Poster: Membrane Transport

Abs # 1217: Ion flux kinetics from ES8 and ET8 wheat roots: pinpointing the underlying mechanisms of Al³⁺ tolerance

Presenter:	Shabala, Sergey , Sergey.Shabala@utas.edu.au
Authors	Shabala, Sergey  (A)   Wherrett, Tim  (A)   Ryan, Peter  (B)
Affiliations:	(A): School of Agricultural Science, University of Tasmania, Hobart, Australia (B): CSIRO Plant Industry, Canberra, Australia

Aluminium toxicity severely limits plant growth in acidic soils, causing rapid cessation of root growth. In wheat, mechanisms of Al³⁺ tolerance are associated with release of malate. ET8 and ES8 are near isogenic lines that differ in Al³⁺ tolerance at a single dominant locus. Sensitivity to Al³⁺ and release of malate is restricted to the root tip.

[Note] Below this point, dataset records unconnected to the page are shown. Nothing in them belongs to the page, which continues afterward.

(** Evidence an observation may add: it is the collector's, of the time of the intake,
    for an incident that is still open, and at least a minute after what the collector
    saw of that incident before. *)
Record observed_now (current : datetime) (seen : list EvidenceSnapshot) (open : list Incident)
    (e : EvidenceSnapshot) : Prop := {
  obs_collector : e.(evd_collected_by) = COLLECTOR;
  obs_created : e.(evd_created_at) = current;
  obs_incident : ∃ i, i ∈ open ∧ i.(inc_id) = e.(evd_incident_id) ∧ i.(inc_state) ≠ RESOLVED;
  obs_spaced : ∀ f, f ∈ seen → agent_evidence e.(evd_incident_id) f = true →
                 f.(evd_created_at) + seconds 60 ≤ current;
}.

(** No two observations of an incident within a minute of each other. *)
Definition spaced (l : list EvidenceSnapshot) : Prop := ∀ i e f,
  e ∈ l → f ∈ l → agent_evidence i e = true → agent_evidence i f = true →
  e.(evd_created_at) = f.(evd_created_at) ∨
  seconds 60 ≤ Z.abs (e.(evd_created_at) - f.(evd_created_at)).

Lemma observed_now_self e current seen open :
  observed_now current seen open e → agent_evidence e.(evd_incident_id) e = true.
Proof.
  intros [Hc _ _ _]. unfold agent_evidence. by rewrite Hc, bool_decide_eq_true_2, String.eqb_refl.
Qed.

Lemma agent_evidence_incident i e : agent_evidence i e = true → e.(evd_incident_id) = i.
Proof. unfold agent_evidence. intros [H%bool_decide_eq_true _]%andb_true_iff. done. Qed.

Lemma spaced_app l new current open :
  spaced l → Forall (observed_now current l open) new → spaced (l ++ new).
Proof.
  intros Hl Hnew i e f He Hf Hie Hif. rewrite Forall_forall in Hnew.
  apply elem_of_app in He as [He|He]; apply elem_of_app in Hf as [Hf|Hf]; [by eapply Hl|..].
  - pose proof (Hnew _ Hf) as [_ Hc _ Hs]. apply agent_evidence_incident in Hif as Hi.
    rewrite <- Hi in Hie. specialize (Hs _ He Hie). right. lia.
  - pose proof (Hnew _ He) as [_ Hc _ Hs]. apply agent_evidence_incident in Hie as Hi.
    rewrite <- Hi in Hif. specialize (Hs _ Hf Hif). right. lia.
  - left. by rewrite (obs_created _ _ _ _ (Hnew _ He)), (obs_created _ _ _ _ (Hnew _ Hf)).
Qed.

(** Not observed within the minute. *)
Lemma not_observed_recently current i l :
  observed_recently current (last_observed i l) = false →
  ∀ f, f ∈ l → agent_evidence i f = true → f.(evd_created_at) + seconds 60 ≤ current.
Proof.
  unfold observed_recently, last_observed. destruct (latest _ _ l) as [e|] eqn:He; simpl.
  - apply latest_Some in He as (_ & _ & Hmax). rewrite Z.ltb_ge. intros Hle f Hf Hif.
    specialize (Hmax f Hf Hif). lia.
  - rewrite latest_None in He. intros _ f Hf Hif. by rewrite He in Hif.
Qed.

Lemma observed_now_prefix current l l' open e :
  (∀ f, f ∈ l → f ∈ l') → observed_now current l' open e → observed_now current l open e.
Proof. intros Hsub [Hc Ht Hi Hs]. split; [done..|]. intros f Hf. apply Hs. auto. Qed.

Section runs.
Context {X : Type} `{!Runtime X} {dump : FinOpsDump} {reports : AgentReports}.
Context (settings : Settings).
Abbreviation ev w := w.(work).(evidence_snapshots).

(** ** Frames *)

(** Neither the trace, nor what is durable, nor another table. *)
Definition observing (w w' : World X) : Prop :=
  w'.(trace) = w.(trace) ∧ w'.(committed) = w.(committed) ∧
  besides_observations w'.(work) = besides_observations w.(work).
#[global] Instance observing_evolution : Evolution observing.
Proof.
  split; [by intros w|]. intros w1 w2 w3 (? & ? & ?) (? & ? & ?). split_and!; congruence.
Qed.

Lemma observing_intro {A} (m : M (World X) A) :
  evolves same_trace m → evolves same_committed m → evolves (same_db besides_observations) m →
  evolves observing m.
Proof. intros H1 H2 H3 w. split_and!; [apply H1|apply H2|apply H3]. Qed.

Lemma attach_all_frame R `{!Evolution R} r w current seen n l :
  (∀ i n, evolves R (attach r w current seen n i)) →
  evolves R (attach_all (X:=X) r w current seen n l).
Proof.
  intros Hi. revert n. induction l as [|i l IH]; intros n; simpl; [evolve|].
  apply evolves_bind; [tc_solve|apply Hi|auto].
Qed.

Lemma attach_workloads_frame R `{!Evolution R} r current n l :
  (∀ n w, evolves R (attach_workload r current n w)) →
  evolves R (attach_workloads (X:=X) r current n l).
Proof.
  intros Hi. revert n. induction l as [|i l IH]; intros n; simpl; [evolve|].
  apply evolves_bind; [tc_solve|apply Hi|auto].
Qed.

Lemma attach_observing r w current seen n i :
  evolves observing (attach (X:=X) r w current seen n i).
Proof.
  apply observing_intro; unfold attach, add_agent_evidence, add_snapshot; evolve.
Qed.

Lemma attach_states r w current seen n i :
  evolves (same_db (X:=X) cluster_agent_states) (attach r w current seen n i).
Proof. unfold attach, add_agent_evidence, add_snapshot. evolve. Qed.

(** ** The evidence that is added *)

Definition collects (P : EvidenceSnapshot → Prop) : relation (World X) := λ w w',
  log_extends P (ev w) (ev w').
#[global] Instance collects_evolution P : Evolution (collects P).
Proof.
  split; [intros w; by unfold collects|]. intros w1 w2 w3 H1 H2. unfold collects in *. by etrans.
Qed.

Lemma collects_same {A} P (m : M (World X) A) :
  evolves (same_db evidence_snapshots) m → evolves (collects P) m.
Proof. intros Hm w. unfold collects. rewrite (Hm w). reflexivity. Qed.

Lemma add_snapshot_collects P s : (∀ id, P (s id)) → evolves (collects P) (add_snapshot (X:=X) s).
Proof.
  intros HP w. unfold add_snapshot, bind, uuid4, external, update_db, modify, collects. simpl.
  by apply log_extends_snoc.
Qed.

(** An incident of [open] that was not observed within the minute. *)
Lemma attach_collects r w current seen open n i :
  i ∈ open → i.(inc_state) ≠ RESOLVED →
  evolves (collects (observed_now current seen open)) (attach (X:=X) r w current seen n i).
Proof.
  intros Hin Hst. unfold attach. destruct (observed_recently _ _) eqn:Hr; [evolve|].
  assert (∀ id type summary q a b p,
    observed_now current seen open (agent_snapshot id current i type summary q a b p)) as Hobs.
  { intros. split; [done|done|by exists i|]. by apply not_observed_recently. }
  unfold add_agent_evidence.
  repeat first [ evolve_step | apply add_snapshot_collects; intros; apply Hobs
               | apply collects_same; evolve ].
Qed.

Lemma attach_all_collects r w current seen open n l :
  (∀ i, i ∈ l → i ∈ open ∧ i.(inc_state) ≠ RESOLVED) →
  evolves (collects (observed_now current seen open)) (attach_all (X:=X) r w current seen n l).
Proof.
  revert n. induction l as [|i l IH]; intros n Hl; simpl; [evolve|].
  apply evolves_bind; [tc_solve| |intros n'].
  - destruct (Hl i) as [Hi Hs]; [by left|]. by apply attach_collects.
  - apply IH. intros j Hj. apply Hl. by right.
Qed.

Lemma open_incidents_elem cluster service db i :
  i ∈ open_incidents cluster service db → i ∈ rows db.(incidents) ∧ i.(inc_state) ≠ RESOLVED.
Proof.
  unfold open_incidents. intros (k & Hi%list_elem_of_lookup_2 & _)%elem_of_take.
  rewrite isort_elem in Hi. apply list_elem_of_In, filter_In in Hi as [Hi Hp].
  split; [by apply list_elem_of_In|]. intros Hr. apply andb_true_iff in Hp as [_ Hp].
  by rewrite Hr in Hp.
Qed.

(** Evidence added by a run is all spaced from what was there before the run. *)
Definition observes (current : datetime) : relation (World X) := λ w w',
  observing w w' ∧ w'.(work).(cluster_agent_states) = w.(work).(cluster_agent_states) ∧
  log_extends (observed_now current (ev w) (rows w.(work).(incidents))) (ev w) (ev w').

Lemma besides_incidents (db db' : Database) :
  besides_observations db' = besides_observations db → db'.(incidents) = db.(incidents).
Proof. intros H. exact (f_equal incidents H). Qed.

#[global] Instance observes_evolution current : Evolution (observes current).
Proof.
  split.
  - intros w. by split_and!.
  - intros w1 w2 w3 (O1 & C1 & l1 & E1 & P1) (O2 & C2 & l2 & E2 & P2).
    split; [eapply (evolves_trans observing); eassumption|]. split; [congruence|].
    exists (l1 ++ l2). rewrite E2, E1, app_assoc. split; [done|]. apply Forall_app. split; [done|].
    destruct O1 as (_ & _ & Hb). apply besides_incidents in Hb. rewrite Hb in P2.
    eapply Forall_impl; [exact P2|]. intros e. apply observed_now_prefix. intros f Hf.
    rewrite E1. apply elem_of_app. by left.
Qed.
Lemma in7_irq_bit (l : Z) : 1 <= l <= 7 -> in7 (0200%o ≫ l).
Proof. intros H. pose proof (irq_bit_range l H). unfold in7. lia. Qed.

Lemma set_interrupt_inv (dev lvl : Z) (s : cpu) :
  pi_inv s -> pi_inv (set_interrupt dev lvl s)
              /\ PIH (set_interrupt dev lvl s) = PIH s
              /\ pi_enable (set_interrupt dev lvl s) = pi_enable s.
Proof.
  intros Hinv.
  destruct (Z.eq_dec (lvl .& 07%o) 0) as [H0 | Hn].
  - rewrite set_interrupt_level0 by assumption. auto.
  - destruct Hinv as (Hr & Hh & He & Hd).
    rewrite set_interrupt_level by assumption. unfold pi_inv. rsimp.
    split; [|auto]. split; [|split; [|split]]; try assumption.
    apply array_set_Forall; [assumption|]. right.
    exists (lvl .& 07%o). split; [|reflexivity].
    pose proof (Z.mod_pos_bound lvl 8 ltac:(lia)) as Hm.
    rewrite <- land_07 in Hm. lia.
Qed.

Lemma clr_interrupt_inv (dev : Z) (s : cpu) :
  pi_inv s -> pi_inv (clr_interrupt dev s)
              /\ PIH (clr_interrupt dev s) = PIH s
              /\ pi_enable (clr_interrupt dev s) = pi_enable s.
Proof.
  intros (Hr & Hh & He & Hd). unfold pi_inv, clr_interrupt. rsimp.
  split; [|auto]. split; [|split; [|split]]; try assumption.
  apply array_set_Forall; [assumption | now left].
Qed.

Lemma check_apr_irq_inv (s : cpu) :
  pi_inv s -> pi_inv (check_apr_irq s)
              /\ PIH (check_apr_irq s) = PIH s
              /\ pi_enable (check_apr_irq s) = pi_enable s.
Proof.
  intros H0. unfold check_apr_irq.
  destruct (clr_interrupt_inv 0 s H0) as (H1 & E1 & F1).
  destruct (clr_interrupt_inv 4 _ H1) as (H2 & E2 & F2).
  set (s2 := clr_interrupt 4 (clr_interrupt 0 s)) in *.
  set (s3 := if nz (apr_irq s2) then _ else s2).
  assert (H3 : pi_inv s3 /\ PIH s3 = PIH s /\ pi_enable s3 = pi_enable s).
  { assert (Hs2 : pi_inv s2 /\ PIH s2 = PIH s /\ pi_enable s2 = pi_enable s)
      by (split; [assumption | split; congruence]).
    subst s3. destruct (nz (apr_irq s2)); [|exact Hs2].
    match goal with |- context [if ?c then _ else _] => destruct c end;
      [|exact Hs2].
    destruct (set_interrupt_inv 0 (apr_irq s2) s2 H2) as (H & E & F).
    split; [assumption | split; congruence]. }
  destruct H3 as (H3 & E3 & F3).
  destruct (nz (clk_flg s3 .& clk_en s3)); [|auto].
  destruct (set_interrupt_inv 4 (clk_irq s3) s3 H3) as (H & E & F).
  split; [assumption | split; congruence].
Qed.

(** One [let s := X in ...] of a sequence of conditional assignments: the
    invariant is shown for [X], and the rest of the sequence is continued
    from an arbitrary state that satisfies it. *)
Ltac peel_let Hinv :=
  lazymatch goal with
  | |- pi_inv (snd (let s := ?X in @?B s)) =>
      let H := fresh in
      assert (H : pi_inv X);
      [ | change (pi_inv (snd (B X))); revert H; generalize X;
          clear Hinv; intros ? Hinv; cbv beta ]
  end.
(** * Heartbeat monitor with OLED graph: the sampling loop of
      [heartbeat_oled.ino] and its properties.

    The sketch targets an Arduino UNO/Nano (README): [int] is 16 bits,
    [long] and [unsigned long] are 32 bits, [uint8_t] is 8 bits and [float]
    is an IEEE-754 single.  Integers are modelled as [Z] with the wrap-around
    of each C type written out; the float arithmetic of the baseline is taken
    through an interface ([FloatArith]) with binary32 as its instance. *)

From Stdlib Require Import ZArith Zpower Lia Bool String.
From Stdlib Require Import Floats.SpecFloat.
From stdpp Require Import base option list.

Local Open Scope Z_scope.

(** ** Machine integers *)

Module CInt.

(** [unsigned long]: arithmetic modulo 2^32. *)
Definition ulong (z : Z) : Z := z mod 2 ^ 32.

(** [a - b] on [unsigned long] operands. *)
Definition usub (a b : Z) : Z := ulong (a - b).

(** The cast [(int)] to a 16-bit two's complement [int]. *)
Definition to_int (z : Z) : Z := (z + 2 ^ 15) mod 2 ^ 16 - 2 ^ 15.

(** The cast [(uint8_t)]. *)
Definition to_uint8 (z : Z) : Z := z mod 2 ^ 8.

(** [a / b] on [unsigned long] operands; dividing by zero is undefined
    behaviour in C and is a fault of the model. *)
Definition udiv (a b : Z) : option Z :=
  if b =? 0 then None else Some (a / b).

It has been hypothesised that sustained release of malate requires an equivalent efflux of K⁺as charge balance. In this study, this hypothesis was tested by measuring Al³⁺-induced fluxes of Cl^-, H⁺ and K⁺ fluxes from meristem, elongation and mature regions of ET8 and ES8 cultivars immediately and 24 h after addition of Al³⁺, using the MIFE technique. 50µM Al³⁺ stimulated an immediate transient increase in K⁺ efflux from ET8 plants, most likely associated with charge balance of malate efflux. In contrast K⁺ efflux was immediately reduced in ES8. K⁺ fluxes after 24 h exposure to Al³⁺ were also consistent with these observations. The difference between cultivars was apparent in the elongation region only. This is the first real time evidence of Al³⁺ stimulated K⁺ efflux kinetics in tolerant but not sensitive wheat varieties. Occurrence of efflux only in the elongation zone also suggests that malate efflux in wheat is restricted to this region. Previously the best spatial resolution of malate release was the root tip. Our data also revealed a crucial role of Cl^- as a major osmoticum required for extension growth. Cl^- influx was maintained in ET8 but not ES8 at Al³⁺ concentrations where root extension still occurs 24 h after addition. It appears that in intact roots the anion channel is selective for malate^2- over Cl^-. Maintenance of Cl^- influx may also contribute to membrane charge balance associated with malate extrusion.